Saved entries
Definition compileParsed (parsed : ParsedRegex) (flags : Z) : result CompiledRegex :=
  let nGroups := numCaptures parsed + 1 in
  let e := new_Emitter (negb (flags .& RE_FLAG_I =? 0)) (negb (flags .& RE_FLAG_S =? 0))
             (negb (flags .& RE_FLAG_M =? 0)) (negb (flags .& (RE_FLAG_U .| RE_FLAG_V) =? 0)) in
  let e := setScratchBase (2 * nGroups) e in
  let e := emit ReOp.SAVE 0 0 e in
  e ← compileNode (root parsed) e;
  let e := emit ReOp.SAVE 1 0 e in
  let e := emit ReOp.MATCH 0 0 e in
  e ← drainPendingSubs (lookarounds (root parsed)) e;
  Ok {| prog := finish e; classTable := e_classTable e; nGroups := nGroups;
        nScratch := scratchCount e; flags := flags; groupNames := p_groupNames parsed |}.
End compile.

(** * The normalised ranges of [addClass] *)

Lemma normalize_step_coalesce out r : normalize_step out r = coalesce_step out r.
Proof.
  destruct r as [lo hi], out as [|[llo lhi] out]; simpl; [done|].
  destruct (Z.leb_spec lo (lhi + 1)); [|done].
  destruct (Z.ltb_spec lhi hi); repeat f_equal; lia.
Qed.

Lemma normalize_loop l out : foldl normalize_step out l = foldl coalesce_step out l.
Proof.
  revert out. induction l as [|r l IH]; intros out; [done|]. cbn [foldl].
  by rewrite normalize_step_coalesce, IH.
Qed.

Lemma normalize_spec rs :
  Forall (λ r, r.1 ≤ r.2) rs →
  separated (normalize rs) ∧ ∀ c, in_ranges c (normalize rs) = in_ranges c rs.
Proof. intros H. unfold normalize. rewrite normalize_loop. by apply coalesce_sorted. Qed.

Lemma separated_valid rs : separated rs → Forall (λ r, r.1 ≤ r.2) rs.
Proof. induction 1; by constructor. Qed.
(** Beyond the end of every range. *)
Lemma in_ranges_above c b rs : Forall (λ q, b < q.1) rs → c ≤ b → in_ranges c rs = false.
Proof.
  intros Hall Hc. apply not_true_is_false. intros (r & Hr & Hin)%in_ranges_elem.
  rewrite list.Forall_forall in Hall. apply Hall in Hr. lia.
Qed.

Lemma intersect_loop_spec fuel left right :
  separated left → separated right → (length left + length right ≤ fuel)%nat →
  separated (intersect_loop fuel left right) ∧
  Forall (λ q, ∃ a b, a ∈ left ∧ b ∈ right ∧ q = (Z.max a.1 b.1, Z.min a.2 b.2))
    (intersect_loop fuel left right) ∧
  ∀ c, in_ranges c (intersect_loop fuel left right) = true ↔
    in_ranges c left = true ∧ in_ranges c right = true.
Proof.
  revert left right. induction fuel as [|fuel IH]; intros left right Hl Hr Hf.
  { destruct left; [|simpl in Hf; lia]. split_and!; [constructor..|]. intros c. by split; [|intros []]. }
  cbn [intersect_loop].
  destruct left as [|[a0 a1] left']; [split_and!; [constructor..|]; intros c; by split; [|intros []]|].
  destruct right as [|[b0 b1] right']; [split_and!; [constructor..|]; intros c; by split; [|intros []]|].
  pose proof Hl as (Ha & Hla & Hl')%separated_cons. pose proof Hr as (Hb & Hrb & Hr')%separated_cons.
  cbn [fst snd] in *. simpl in Hf.
  (* the part after the head *)
  set (rest := if a1 <? b1 then _ else _).
  assert (separated rest ∧
    Forall (λ q, (∃ a b, a ∈ (a0, a1) :: left' ∧ b ∈ (b0, b1) :: right' ∧
                         q = (Z.max a.1 b.1, Z.min a.2 b.2)) ∧ Z.min a1 b1 + 1 < q.1) rest ∧
    ∀ c, in_ranges c ((a0, a1) :: left') = true ∧ in_ranges c ((b0, b1) :: right') = true ↔
      (Z.max a0 b0 ≤ c ≤ Z.min a1 b1) ∨ in_ranges c rest = true) as (Hs & Hq & Hin).
  { unfold rest. destruct (Z.ltb_spec a1 b1) as [Hlt|Hge].
    - destruct (IH left' ((b0, b1) :: right') Hl' Hr) as (Hs & Hq & Hin); [simpl; lia|].
      split_and!; [done| |].
      + eapply Forall_impl; [exact Hq|]. intros q (a & b & Hal & Hbr & ->). split.
        * exists a, b. split_and!; [by right|done|done].
        * rewrite list.Forall_forall in Hla. apply Hla in Hal. cbn [fst]. lia.
      + intros c. rewrite Hin, !in_ranges_cons. cbn [fst snd].
        assert (c ≤ a1 → in_ranges c right' = false) as Hno
          by (intros; eapply in_ranges_above; [exact Hrb|lia]).
        destruct (decide (c ≤ a1)) as [Hc|Hc]; [rewrite Hno by done|]; intuition (try lia; try done).
    - destruct (IH ((a0, a1) :: left') right' Hl Hr') as (Hs & Hq & Hin); [simpl; lia|].
      split_and!; [done| |].
      + eapply Forall_impl; [exact Hq|]. intros q (a & b & Hal & Hbr & ->). split.
        * exists a, b. split_and!; [done|by right|done].
        * rewrite list.Forall_forall in Hrb. apply Hrb in Hbr. cbn [fst]. lia.
      + intros c. rewrite Hin, !in_ranges_cons. cbn [fst snd].
        assert (c ≤ b1 → in_ranges c left' = false) as Hno
          by (intros; eapply in_ranges_above; [exact Hla|lia]).
        destruct (decide (c ≤ b1)) as [Hc|Hc]; [rewrite Hno by done|]; intuition (try lia; try done). }
  clearbody rest. destruct (Z.leb_spec (Z.max a0 b0) (Z.min a1 b1)) as [Hle|Hgt]; cbn [app].
  - split_and!.
    + apply separated_cons. split_and!; [done| |done].
      eapply Forall_impl; [exact Hq|]. by intros q [_ ?].
    + constructor; [|eapply Forall_impl; [exact Hq|]; by intros q [? _]].
      exists (a0, a1), (b0, b1). split_and!; [left|left|done].
    + intros c. rewrite Hin, in_ranges_cons. done.
  - split_and!; [done|eapply Forall_impl; [exact Hq|]; by intros q [? _]|].
    intros c. rewrite Hin. split; [by right|]. intros [?|?]; [lia|done].
Qed.

Lemma intersectRanges_spec left right :
  separated left → separated right →
  separated (intersectRanges left right) ∧
  ∀ c, in_ranges c (intersectRanges left right) = true ↔
    in_ranges c left = true ∧ in_ranges c right = true.
Proof.
  intros Hl Hr. destruct (intersect_loop_spec (length left + length right) left right Hl Hr)
    as (Hs & _ & Hin); [lia|]. by split.
Qed.

Lemma skip_before_spec cursor right :
  separated right → separated (skip_before cursor right) ∧
  ∀ c, cursor ≤ c → in_ranges c (skip_before cursor right) = in_ranges c right.
Proof.
  induction right as [|[lo hi] right IH]; intros Hs; [done|]. cbn [skip_before].
  destruct (Z.ltb_spec hi cursor) as [Hlt|]; [|done].
  apply separated_cons in Hs as (_ & _ & Hs). destruct (IH Hs) as [Hs' Hin]. split; [done|].
  intros c Hc. rewrite Hin by done. cbn. unfold in_range at 1. cbn [fst snd].
  rewrite (proj2 (Z.leb_gt c hi)) by lia. by rewrite andb_false_r.
Qed.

* What you need to do *
Looking at the records above, how many lines contain "length"? Answer with the number alone.

* Exercise answer *
2